**Work order:** For the records below, work out the number of lines holding "their" and reply with only that.

**Data under study:**
• • • •

(* ===== verification/RtcLink.v ===== *)
(** * [RtcLink]: H.264 from one connection to another

    A connection that sends a video stream and one that receives it, with the network
    between them: the datagrams of each media packet arrive in order, each at its time,
    and are given to [HandleRtpData].  What the receiver hands on is compared with an
    abstract account of what was sent. *)
From S2P Require Import Prelude ByteStream DataBuffer Media H264 RtpPacket RtpPack PackH264 PackH264Roundtrip RtcTime RtcSend RtcDatagram RtcSending.
From S2P Require PeerConnection RtcReceiving RtcRecv.
Import RtcReceiving(handed_on, heard, sets_ok, plain, within, ready_for, receiving, receive_all, pack_of).
Import PeerConnection(PeerConnection, pc_media_, video_send_stream_).

Section link.
Context `{Alloc : Allocator} (rate ssrc : Z) (Hrate : 0 < rate < 2 ^ 20) (Hssrc : 0 <= ssrc < 2 ^ 32).

(** ** The two ends *)

Record link := mkLink { l_sender : PeerConnection; l_receiver : PeerConnection }.

(** The RTP datagrams a connection has sent of its video stream. *)
Definition sent_rtp (s : PeerConnection) : list bytes :=
  match video_send_stream_ s with Some st => rtp_of (ss_log_ st) | None => [] end.

(** A media packet, when it is sent, when each of its datagrams arrives, and what lies
    behind them where they are received. *)
Record transfer := mkTransfer { x_now : Z; x_packet : Media_Packet; x_arrival : nat -> Z; x_behind : bytes }.

Definition run_transfer (x : transfer) (l : link) : outcome link :=
  '(_, _, s) ← PeerConnection.SendVideoPacket (x_now x) (x_packet x) (l_sender l);
  let ds := drop (length (sent_rtp (l_sender l))) (sent_rtp s) in
  r ← receive_all (x_behind x) (imap (fun i d => (x_arrival x i, d)) ds) (l_receiver l);
  mret (mkLink s r).

Fixpoint run_transfers (xs : list transfer) (l : link) : outcome link :=
  match xs with [] => mret l | x :: xs => l ← run_transfer x l; run_transfers xs l end.

(** ** The abstract account *)

(** A time in milliseconds, after it has been an RTP timestamp. *)
Definition rtp_dts (t : Z) : Z := u32 (t * rate / 1000) * 1000 / rate.

(** The units that are handed on, each with its time; [q] are the parameter sets the
    sender keeps. *)
Fixpoint heard_all (us : list nal_unit) (q : bytes * bytes) : list (bytes * Z) :=
  match us with
  | [] => []
  | u :: us => map (fun n => (n, rtp_dts (u_dts u))) (List.filter handed_on (heard u q)) ++ heard_all us (next_params u q)
  end.

(** A transfer of a NAL unit: its datagrams arrive within the time a fragment is kept. *)
Definition transfers (u : nal_unit) (x : transfer) : Prop :=
  unit_ok u /\ unit_packet u (x_packet x) /\ av_type_ (x_packet x) = MEDIA_VIDEO_TYPE /\ codec_type_ (x_packet x) = MEDIA_CODEC_H264 /\
  (is_sent u = true -> plain (nalu_of u)) /\ 0 <= x_now x < MAX_TIME /\
  exists T, 0 <= T /\ T + PACK_BUFFER_TIMEOUT <= MAX_TIME /\ forall i, within T (x_arrival x i).

(** More packets than the units can need. *)
Definition packets_bound (us : list nal_unit) : Z := fold_right (fun u n => zlen (nalu_of u) + 1 + n) 0 us.

(** ** Payloads *)

Lemma fragments_count hdr body sizes first : length (fragments hdr body sizes first) = length sizes.
Proof. revert body first. induction sizes as [|z zs IH]; intros b f; [done|]. cbn. f_equal. apply IH. Qed.

Lemma sizes_sum sizes : Forall (fun s => 1 <= s <= kPayloadMaxSize) sizes -> Z.of_nat (length sizes) <= zsum sizes.
Proof. induction 1; cbn [length zsum]; lia. Qed.

Lemma packed_fits n ps : 1 <= zlen n -> packed n ps -> Forall fits ps /\ zlen ps <= zlen n.
Proof.
  intros Hn [(Hs & ->)|(_ & hdr & body & sizes & -> & Hs & Hsum & ->)].
  - split; [|done]. constructor; [|constructor]. unfold fits, kPayloadMaxSize, RTP_PACKET_MAX_SIZE, RTP_HEADER_SIZE in *. lia.
  - split; [apply Forall_map, fragments_fit; [done|lia]|]. unfold zlen at 1. rewrite length_map, fragments_count. pose proof (sizes_sum sizes Hs).
    rewrite zlen_cons. lia.
Qed.

Lemma payloads_fit u q ps : sets_ok q -> unit_payloads u q ps -> Forall fits ps /\ zlen ps <= zlen (nalu_of u) + 1.
Proof.
  intros (_ & _ & Hl1 & Hl2) Hps. unfold unit_payloads in Hps. pose proof (zlen_nonneg (u_body u)).
  assert (zlen (nalu_of u) = 1 + zlen (u_body u)) as Hn by apply zlen_cons. destruct (is_sent u); [|subst ps; split; [constructor|change (zlen []) with 0; lia]].
  destruct Hps as (l & Hpk & ->). destruct (packed_fits (nalu_of u) l ltac:(lia) Hpk) as [Hf Hl]. rewrite zlen_app. destruct (with_params u q).
  - split; [|change (zlen [_]) with 1; lia]. apply Forall_app. split; [|done]. apply Forall_singleton. unfold fits, stap_payload. cbn [map concat].
    rewrite !zlen_app, !zlen_stap_unit. change (zlen [_]) with 1. change (zlen []) with 0. pose proof (zlen_nonneg q.1). pose proof (zlen_nonneg q.2).
    unfold PARAM_SET_SIZE, RTP_PACKET_MAX_SIZE, RTP_HEADER_SIZE in *. lia.
  - split; [done|]. change (zlen []) with 0. lia.
Qed.

Lemma next_params_ok u q : unit_ok u -> sets_ok q -> sets_ok (next_params u q).
Proof.
  intros (Hh & Hb & _) Hq. unfold next_params, keep_set. destruct (_ && _); [|done]. destruct (Z.leb_spec PARAM_SET_SIZE (zlen (nalu_of u))); [done|].
  unfold nalu_of in *. destruct Hq as (H1 & H2 & H3 & H4). assert (bytes_ok (u_hdr u :: u_body u)) as Hn by by constructor.
  destruct (H264_IS_SPS _), (H264_IS_PPS _); by split_and!.
Qed.

(** ** One transfer, and all of them *)

(** A connection whose video stream has this SSRC, keeps these parameter sets, and
    gives the next packet the number [e]. *)
Definition sends_as (q : bytes * bytes) (e : Z) (s : PeerConnection) : Prop :=
  exists st, video_send_stream_ s = Some st /\ stream_ok st /\ ss_clock_rate_ (ids st) = rate /\ ss_ssrc_ (ids st) = ssrc /\
    params_are q.1 q.2 (params st) /\ seq_ st = u16 e.

Lemma run_transfer_spec u x e q s r :
  transfers u x -> sends_as q e s -> sets_ok q -> ready_for rate ssrc e r -> 0 <= e -> e + (zlen (nalu_of u) + 1) < 2 ^ 32 - 1 ->
  exists s' r' ms n, run_transfer x (mkLink s r) = Done (mkLink s' r') /\ 0 <= n <= zlen (nalu_of u) + 1 /\
    sends_as (next_params u q) (e + n) s' /\ ready_for rate ssrc (e + n) r' /\ pc_media_ r' = pc_media_ r ++ ms /\
    Forall2 (fun y p => video_packet y.1 y.2 p) (map (fun n => (n, rtp_dts (u_dts u))) (List.filter handed_on (heard u q))) ms.
Proof.
  intros (Hu & Hp & Hav & Hcodec & Hplain & Hnow & T & HT0 & HT1 & HT) (st & Hst & Hok & Hr & Hsc & Hpar & Hseq) Hq Hrf He Hmax. pose proof Hu as (Hh & _).
  destruct (SendH264Packet_spec u q (x_now x) (x_packet x) st Hu Hp Hpar Hok Hnow) as (p' & st' & ps & ds & Hsend & Hps & Hlog & Hsent & Hseq' & Hids & Hok' & Hpar').
  destruct (payloads_fit u q ps Hq Hps) as [Hfit Hlen]. unfold run_transfer, PeerConnection.SendVideoPacket, SendPacket, SendVideoPacket, sent_rtp. cbn [l_sender l_receiver].
  rewrite Hst, Hav, Hcodec, Hsend. rewrite bool_decide_eq_true_2 by done. simpl_m. cbn [video_send_stream_ PeerConnection.set_video_send]. rewrite Hlog, drop_app_length. set (l := imap _ ds). assert (map snd l = ds) as Hsnd.
  { unfold l. change (map snd ?x) with (snd <$> x). rewrite fmap_imap. clear. induction ds as [|d ds IH] using rev_ind; [done|].
    rewrite imap_app. cbn. f_equal. exact IH. }
  assert (zlen l = zlen ps) as Hzl by (unfold zlen; rewrite <- (length_map snd l), Hsnd; f_equal; by eapply sent_length). rewrite Hsc in Hsent.
  destruct (RtcReceiving.receive_unit rate ssrc Hrate Hssrc (x_behind x) e (u32 (unit_ts u st)) T u q ps l r) as (r' & ms & Hrun & Hrf' & Hmed & Hms);
    [done..|rewrite Hzl; lia|by apply Z.mod_pos_bound|by rewrite Hsnd, <- Hseq| |].
  - unfold l. apply Forall_forall. intros y (i & d & -> & _)%elem_of_lookup_imap. apply HT.
  - rewrite Hrun. simpl_m. eexists _, r', ms, (zlen ps). split; [done|]. pose proof (zlen_nonneg ps). split; [lia|]. rewrite Hzl in Hrf'.
    split; [|split; [done|split; [done|]]].
    + exists st'. split; [done|]. rewrite Hids. split_and!; [done..|]. rewrite Hseq', Hseq. unfold u16. by rewrite Zplus_mod_idemp_l.
    + apply Forall2_fmap_l. unfold rtp_dts. unfold unit_ts in Hms. rewrite Hr in Hms. exact Hms.
Qed.

Lemma run_transfers_spec us xs e q s r :
  Forall2 transfers us xs -> sends_as q e s -> sets_ok q -> ready_for rate ssrc e r -> 0 <= e -> e + packets_bound us < 2 ^ 32 - 1 ->
  exists s' r' ms, run_transfers xs (mkLink s r) = Done (mkLink s' r') /\ pc_media_ r' = pc_media_ r ++ ms /\
    Forall2 (fun y p => video_packet y.1 y.2 p) (heard_all us q) ms.
Proof.
  intros Hall. revert e q s r. induction Hall as [|u x us xs Hx _ IH]; intros e q s r Hs Hq Hrf He Hmax; cbn [run_transfers heard_all].
  { exists s, r, []. by rewrite app_nil_r. }
  cbn [packets_bound fold_right] in Hmax. fold (packets_bound us) in Hmax.
  assert (0 <= packets_bound us) as Hb.
  { clear. unfold packets_bound. induction us as [|u us IH]; cbn [fold_right]; [lia|]. pose proof (zlen_nonneg (nalu_of u)). lia. }
  destruct (run_transfer_spec u x e q s r Hx Hs Hq Hrf He) as (s1 & r1 & m1 & n & -> & Hn & Hs1 & Hrf1 & Hm1 & Hf1); [lia|].
  simpl_m. destruct (IH (e + n) (next_params u q) s1 r1) as (s2 & r2 & m2 & -> & Hm2 & Hf2); try done; [apply next_params_ok; [by destruct Hx|done]|lia|lia|].
  exists s2, r2, (m1 ++ m2). split; [done|]. split; [by rewrite Hm2, Hm1, app_assoc|]. by apply Forall2_app.
Qed.
End link.

(** ** From the constructors on *)

(** What both sides have agreed on of a video stream; the retransmissions have a
    payload type and an SSRC of their own. *)
Record agreed := mkAgreed { a_ssrc : Z; a_payload : Z; a_rate : Z; a_nack : bool; a_rtx : option (Z * Z) }.

(** The SSRC is an unsigned 32-bit number, and not that of the retransmissions (which
    is zero where there are none). *)
Definition agreed_ok (a : agreed) : Prop :=
  0 < a_rate a < 2 ^ 20 /\ 0 <= a_ssrc a < 2 ^ 32 /\ match a_rtx a with Some x => x.2 | None => 0 end <> a_ssrc a.

(** A connection that sends the stream, and one that receives it, next to any audio
    stream; the DTLS of the receiver is done. *)
Definition new_sender `{Alloc : Allocator} (a : agreed) : PeerConnection :=
  PeerConnection.set_video_send (Some (RtcSendStream_new MEDIA_VIDEO_TYPE (a_ssrc a) (a_payload a) (a_rate a) (a_nack a) (a_rtx a))) PeerConnection.PeerConnection_new.
Definition new_receiver `{Alloc : Allocator} (a : agreed) (audio : option RtcRecv.RtcRecvStream) : PeerConnection :=
  PeerConnection.set_pc_state PeerConnection.PC_DTLS_DONE_STATE
    (PeerConnection.set_video_recv (Some (RtcRecv.RtcRecvStream_new MEDIA_VIDEO_TYPE (a_ssrc a) (a_payload a) (a_rate a) (a_nack a) (a_rtx a)))
      (PeerConnection.set_audio_recv audio PeerConnection.PeerConnection_new)).

Lemma new_sender_sends `{Alloc : Allocator} a : agreed_ok a -> sends_as (a_rate a) (a_ssrc a) ([], []) 0 (new_sender a).
Proof.
  intros (Hr & _). eexists. split; [done|]. split; [split; [done|]; split; [exact Hr|by vm_compute]|]. split; [done|]. split; [done|].
  split; [split; apply kept_new|done].
Qed.

Lemma new_receiver_ready `{Alloc : Allocator} a audio : agreed_ok a -> ready_for (a_rate a) (a_ssrc a) 0 (new_receiver a audio).
Proof.
  intros (_ & _ & Hx). split; [|split; [done|by left| |done]|by left|done]; [split; [done|]; split; [done|]; by left|].
  eexists. split; [done|]. split; [done|done|revert Hx; cbn; by destruct (a_rtx a)| |].
  - split; cbn; lia.
  - constructor; [constructor|constructor|done].
Qed.

(** C1. H.264 from end to end: whatever NAL units a connection is given to send, SEI
    units, parameter sets and key frames among them, a connection that has agreed on
    the same stream and whose DTLS is done gives the datagrams, as they arrive in
    order, to its stream, its jitter buffer and its packer, and hands on exactly the
    units of the abstract account, in order and with their times: parameter sets before
    each key frame, no SEI unit and no delimiter.  The datagrams of a unit arrive
    within the time a fragment is kept; a unit is of a plain type, and not of the
    length that makes a single fragment ([plain]); no more packets are sent than can be
    numbered with 32 bits; the datagrams are decrypted, and no timer runs in between. *)
Theorem h264_over_rtp `{Alloc : Allocator} a audio us xs :
  agreed_ok a -> Forall2 transfers us xs -> packets_bound us < 2 ^ 32 - 1 ->
  exists l, run_transfers xs (mkLink (new_sender a) (new_receiver a audio)) = Done l /\
    Forall2 (fun y p => video_packet y.1 y.2 p) (heard_all (a_rate a) us ([], [])) (pc_media_ (l_receiver l)).
Proof.
  intros Ha Hall Hmax. pose proof Ha as (Hr & Hs & _).
  destruct (run_transfers_spec (a_rate a) (a_ssrc a) Hr Hs us xs 0 ([], []) _ (new_receiver a audio) Hall (new_sender_sends a Ha)) as (s' & r' & ms & Hrun & Hm & Hms);
    [by split_and!; [constructor|constructor|..]|by apply new_receiver_ready|done|done|].
  eexists. split; [exact Hrun|]. cbn [l_receiver]. by rewrite Hm.
Qed.

(** Parameter sets, a key frame, and the packets that bring them. *)
Definition demo_units : list nal_unit :=
  [mkNalUnit 0x67 [0x42; 0xc0] 0 false true; mkNalUnit 0x68 [0xce] 0 false true; mkNalUnit 0x65 [1; 2] 40 true false].
Definition demo_media (u : nal_unit) : Media_Packet :=
  let d := [0; 0; 0; 1] ++ nalu_of u in
  mkPacket MEDIA_VIDEO_TYPE MEDIA_CODEC_H264 MEDIA_FORMAT_RAW (u_dts u) (u_dts u) (u_key u) (u_seq_hdr u) false
    (mkDataBuffer false [] 0 (replicate (Z.to_nat 200) 0 ++ d) 200 (zlen d) 200 (200 + zlen d)) None [] 0 0 0 0 [] [] [] [] 0 0.
Definition demo_transfer (u : nal_unit) : transfer := mkTransfer 1000 (demo_media u) (fun _ => 1010) [].
Definition demo_agreed : agreed := mkAgreed 0xfedcba98 96 90000 true (Some (97, 8)).

Lemma h264_over_rtp_witness :
  heard_all 90000 demo_units ([], []) = [([0x67; 0x42; 0xc0], 40); ([0x68; 0xce], 40); ([0x65; 1; 2], 40)] /\
  exists l, run_transfers (Alloc := zero_alloc) (map demo_transfer demo_units)
      (mkLink (new_sender (Alloc := zero_alloc) demo_agreed) (new_receiver (Alloc := zero_alloc) demo_agreed None)) = Done l /\
    Forall2 (fun y p => video_packet y.1 y.2 p) (heard_all 90000 demo_units ([], [])) (pc_media_ (l_receiver l)).
Proof.
  split; [by vm_compute|]. apply (h264_over_rtp (Alloc := zero_alloc) demo_agreed None demo_units (map demo_transfer demo_units)).
  - split; [split; by vm_compute|]. split; [split; [intros H; by vm_compute in H|by vm_compute]|]. intros H. by vm_compute in H.
  - assert (forall u, unit_ok u -> (is_sent u = true -> plain (nalu_of u)) -> wf (buffer_ptr_ (demo_media u)) ->
      contents (buffer_ptr_ (demo_media u)) = [0; 0; 0; 1] ++ nalu_of u -> transfers u (demo_transfer u)) as H.
    { intros u Hu Hp Hwf Hc. split; [exact Hu|]. split; [|split; [reflexivity|split; [reflexivity|split; [exact Hp|split; [by vm_compute|]]]]].
      - split; [exact Hwf|]. split; [done|]. split; [done|]. split; [done|]. exists [0; 0; 0; 1]. split; [by left|exact Hc].
      - exists 1000. split; [by vm_compute|]. split; [by vm_compute|]. intros i. by vm_compute. }
    constructor; [|constructor; [|constructor; [|constructor]]]; apply H.
    1, 5, 9: split; [split; by vm_compute|].
    1-3: split; [repeat (apply Forall_cons; split; [split; by vm_compute|]); constructor|].
    1-3: split; [by vm_compute|split; by vm_compute].
    1, 4, 7: intros _; by vm_compute.
    1, 3, 5: split; by vm_compute.
    1-3: vm_compute; reflexivity.
  - by vm_compute.
Defined.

• • • •

**Answer space:** 2